=== TASK PROMPT ===
In the records that follow, the lines from the one containing "fst (inner w)" to the one containing "else ?rest) =>", inclusive, are to be given again exactly.

INPUT FOR THIS TASK: Begin

(** C9 (as amended) - [generateFinalResume] returns everything or
    nothing. Whenever a request it sends is rejected by the backend, that
    request is the last one it sends and the call throws: the fixed
    "Backend service is not available" error when the rejected request is
    the status probe, and otherwise the error of the rejected request as
    it is. The error thrown is written to the console; no section that
    was already computed is returned. *)
Theorem generateFinalResume_all_or_nothing :
  forall (B : builtins) (server : backend) (now jobDescription : string)
         (candidateProfile : option ResumeGeneration.Profile)
         (preferences : ResumeGeneration.Preferences) (template : value)
         (w : world),
    let run :=
      ResumeGeneration.generateFinalResume B server now jobDescription
        candidateProfile preferences template w in
    exists new : list request,
      sent (snd run) = sent w ++ new /\
      forall (k : nat) (r : request) (e : error),
        nth_error new k = Some r ->
        server (length (sent w) + k) r = inl e ->
        let thrown := match k with 0 => backend_unavailable | _ => e end in
        fst run = Throw thrown /\
        length new = S k /\
        exists log, console (snd run) = log ++ [("Error generating final resume:", thrown)].
Proof.
  intros B server now jd profile prefs template w run.
  unfold ResumeGeneration.generateFinalResume in run.
  match (eval unfold run in run) with
  | try_catch ?c _ _ => set (inner := c) in *
  end.
  assert (Hinner : exists new : list request,
             sent (snd (inner w)) = sent w ++ new /\
             forall k r e,
               nth_error new k = Some r ->
               server (length (sent w) + k) r = inl e ->
               fst (inner w) = Throw (match k with 0 => backend_unavailable | _ => e end)
               /\ length new = S k).
  { match (eval unfold inner in inner) with
    | bind _ (fun b => if negb b then _ else ?rest) =>
        assert (Hrest : fail_stop server rest);
        [|assert (Hg : inner w = _) by exact (guarded_spec server rest w)]
    end.
    { fail_stop_step; [apply fail_stop_analyzeJobAndProfile|].
      fail_stop_step; [apply fail_stop_generateResumeContent|].
      fail_stop_step; [apply fail_stop_checkAtsCompatibility|].
      fail_stop_step; [apply fail_stop_extractSkills|].
      cbv zeta.
      fail_stop_step; [apply fail_stop_generatePersonalizedResume|].
      fail_stop_step; [fail_stop_step|]. fail_stop_step. }
    rewrite Hg. clear Hg.
    destruct (server (length (sent w)) GetModelStatus) as [e0|ok] eqn:Eprobe.
    - exists [GetModelStatus]. split; [reflexivity|].
      intros [|k] r e Hk Hfail; cbn in Hk.
      + split; reflexivity.
      + destruct k; discriminate Hk.
    - destruct (Hrest (after w GetModelStatus)) as (new & Hsent & Hfail).
      exists (GetModelStatus :: new). split.
      + rewrite Hsent. cbn. rewrite <- app_assoc. reflexivity.
      + intros [|k] r e Hk Hf; cbn in Hk.
        * injection Hk as <-. rewrite Nat.add_0_r in Hf. congruence.
        * destruct (Hfail k r e Hk) as [Ho Hlen].
          { cbn. rewrite length_app. cbn.
            replace (length (sent w) + 1 + k) with (length (sent w) + S k) by lia.
            exact Hf. }
          split; [exact Ho | cbn; rewrite Hlen; reflexivity]. }
  destruct Hinner as (new & Hsent & Hfail).
  exists new. subst run. rewrite try_rethrow_spec.
  destruct (inner w) as [[a|e'] w'] eqn:Ei; cbn in Hsent, Hfail |- *.
  - split; [exact Hsent|]. intros k r e Hk Hf.
    destruct (Hfail k r e Hk Hf) as [Habs _]. discriminate Habs.
  - split; [exact Hsent|]. intros k r e Hk Hf.
    destruct (Hfail k r e Hk Hf) as [Ho Hlen]. injection Ho as ->.
    split; [reflexivity|]. split; [exact Hlen|].
    exists (console w'). reflexivity.
Qed.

INPUT FOR THIS TASK: End

=== THE ANSWER ===
               fst (inner w) = Throw (match k with 0 => backend_unavailable | _ => e end)
               /\ length new = S k).
  { match (eval unfold inner in inner) with
    | bind _ (fun b => if negb b then _ else ?rest) =>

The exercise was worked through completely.